__Your assignment__. Below are the records; copy exactly the stretch from the line containing "(** [template.format(value=v)], [v]" through the line containing "format_from 0 template v.", both ends included, and nothing else.

__The data__.
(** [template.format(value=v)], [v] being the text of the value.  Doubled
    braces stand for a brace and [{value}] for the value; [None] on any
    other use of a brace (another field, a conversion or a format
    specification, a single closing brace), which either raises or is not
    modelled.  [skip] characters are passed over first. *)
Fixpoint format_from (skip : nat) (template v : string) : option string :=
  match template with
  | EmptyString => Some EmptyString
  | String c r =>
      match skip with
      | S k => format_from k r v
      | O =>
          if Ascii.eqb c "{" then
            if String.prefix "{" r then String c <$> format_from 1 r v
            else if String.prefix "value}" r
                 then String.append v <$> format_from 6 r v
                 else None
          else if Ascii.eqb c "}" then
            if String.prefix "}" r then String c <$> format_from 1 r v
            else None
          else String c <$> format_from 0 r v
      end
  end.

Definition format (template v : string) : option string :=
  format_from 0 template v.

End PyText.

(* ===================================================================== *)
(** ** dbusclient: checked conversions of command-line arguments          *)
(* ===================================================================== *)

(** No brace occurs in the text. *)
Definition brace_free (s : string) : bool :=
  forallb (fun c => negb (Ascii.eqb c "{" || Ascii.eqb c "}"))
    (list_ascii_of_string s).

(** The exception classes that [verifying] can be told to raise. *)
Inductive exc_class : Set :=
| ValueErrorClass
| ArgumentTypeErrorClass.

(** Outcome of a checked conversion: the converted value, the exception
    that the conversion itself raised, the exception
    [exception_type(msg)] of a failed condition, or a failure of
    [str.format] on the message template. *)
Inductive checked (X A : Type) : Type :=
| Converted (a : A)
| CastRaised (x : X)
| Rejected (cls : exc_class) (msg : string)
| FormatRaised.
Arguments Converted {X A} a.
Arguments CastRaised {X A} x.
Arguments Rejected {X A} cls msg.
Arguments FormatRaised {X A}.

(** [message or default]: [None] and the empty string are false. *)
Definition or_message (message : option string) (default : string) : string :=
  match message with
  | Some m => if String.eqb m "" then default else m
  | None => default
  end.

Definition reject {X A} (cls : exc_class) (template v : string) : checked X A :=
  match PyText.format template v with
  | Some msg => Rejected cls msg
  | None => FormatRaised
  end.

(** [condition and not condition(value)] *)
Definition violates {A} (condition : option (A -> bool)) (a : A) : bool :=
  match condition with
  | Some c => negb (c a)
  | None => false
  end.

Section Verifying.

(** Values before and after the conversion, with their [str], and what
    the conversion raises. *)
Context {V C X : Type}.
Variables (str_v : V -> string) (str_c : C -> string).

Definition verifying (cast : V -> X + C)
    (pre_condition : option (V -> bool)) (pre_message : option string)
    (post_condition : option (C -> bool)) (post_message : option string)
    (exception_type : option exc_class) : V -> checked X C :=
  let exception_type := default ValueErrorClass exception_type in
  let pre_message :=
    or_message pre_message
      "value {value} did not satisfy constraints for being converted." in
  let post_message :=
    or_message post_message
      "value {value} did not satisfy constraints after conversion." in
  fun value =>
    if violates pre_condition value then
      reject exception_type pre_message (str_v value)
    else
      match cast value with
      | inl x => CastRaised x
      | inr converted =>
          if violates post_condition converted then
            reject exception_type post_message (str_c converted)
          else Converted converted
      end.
--
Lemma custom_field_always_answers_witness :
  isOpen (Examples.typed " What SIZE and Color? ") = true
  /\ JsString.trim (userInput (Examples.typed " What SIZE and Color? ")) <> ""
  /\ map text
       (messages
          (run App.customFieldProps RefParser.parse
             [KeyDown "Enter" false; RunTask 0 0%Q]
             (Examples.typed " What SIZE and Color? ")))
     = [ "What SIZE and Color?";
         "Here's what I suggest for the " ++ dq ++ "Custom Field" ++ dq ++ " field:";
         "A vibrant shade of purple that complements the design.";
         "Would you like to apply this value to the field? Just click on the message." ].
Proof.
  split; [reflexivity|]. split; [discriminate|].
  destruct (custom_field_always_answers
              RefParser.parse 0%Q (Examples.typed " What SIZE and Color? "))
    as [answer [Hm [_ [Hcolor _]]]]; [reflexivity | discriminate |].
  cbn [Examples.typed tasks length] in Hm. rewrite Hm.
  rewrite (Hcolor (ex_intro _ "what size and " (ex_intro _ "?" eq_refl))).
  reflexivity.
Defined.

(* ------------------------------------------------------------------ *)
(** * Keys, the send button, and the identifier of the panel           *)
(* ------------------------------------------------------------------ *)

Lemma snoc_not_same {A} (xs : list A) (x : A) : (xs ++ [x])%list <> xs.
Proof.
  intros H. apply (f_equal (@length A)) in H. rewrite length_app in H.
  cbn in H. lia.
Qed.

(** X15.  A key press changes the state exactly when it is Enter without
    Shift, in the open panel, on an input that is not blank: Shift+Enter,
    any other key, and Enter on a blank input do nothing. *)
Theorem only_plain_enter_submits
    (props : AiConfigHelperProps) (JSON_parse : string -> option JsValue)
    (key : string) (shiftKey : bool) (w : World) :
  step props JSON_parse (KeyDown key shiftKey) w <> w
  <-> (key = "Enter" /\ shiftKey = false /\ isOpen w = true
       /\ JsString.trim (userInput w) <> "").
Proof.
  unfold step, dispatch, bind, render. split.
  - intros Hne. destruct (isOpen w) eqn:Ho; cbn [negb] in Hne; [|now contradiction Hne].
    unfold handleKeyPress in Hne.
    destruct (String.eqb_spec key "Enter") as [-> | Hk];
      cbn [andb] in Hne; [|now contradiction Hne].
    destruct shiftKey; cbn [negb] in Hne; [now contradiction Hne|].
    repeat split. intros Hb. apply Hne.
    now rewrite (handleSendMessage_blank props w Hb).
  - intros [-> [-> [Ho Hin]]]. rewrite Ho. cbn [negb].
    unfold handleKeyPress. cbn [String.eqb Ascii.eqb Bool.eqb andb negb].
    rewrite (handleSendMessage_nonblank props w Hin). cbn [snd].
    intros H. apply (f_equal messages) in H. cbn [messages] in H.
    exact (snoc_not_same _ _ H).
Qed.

__Task solution__.
(** [template.format(value=v)], [v] being the text of the value.  Doubled
    braces stand for a brace and [{value}] for the value; [None] on any
    other use of a brace (another field, a conversion or a format
    specification, a single closing brace), which either raises or is not
    modelled.  [skip] characters are passed over first. *)
Fixpoint format_from (skip : nat) (template v : string) : option string :=
  match template with
  | EmptyString => Some EmptyString
  | String c r =>
      match skip with
      | S k => format_from k r v
      | O =>
          if Ascii.eqb c "{" then
            if String.prefix "{" r then String c <$> format_from 1 r v
            else if String.prefix "value}" r
                 then String.append v <$> format_from 6 r v
                 else None
          else if Ascii.eqb c "}" then
            if String.prefix "}" r then String c <$> format_from 1 r v
            else None
          else String c <$> format_from 0 r v
      end
  end.

Definition format (template v : string) : option string :=
  format_from 0 template v.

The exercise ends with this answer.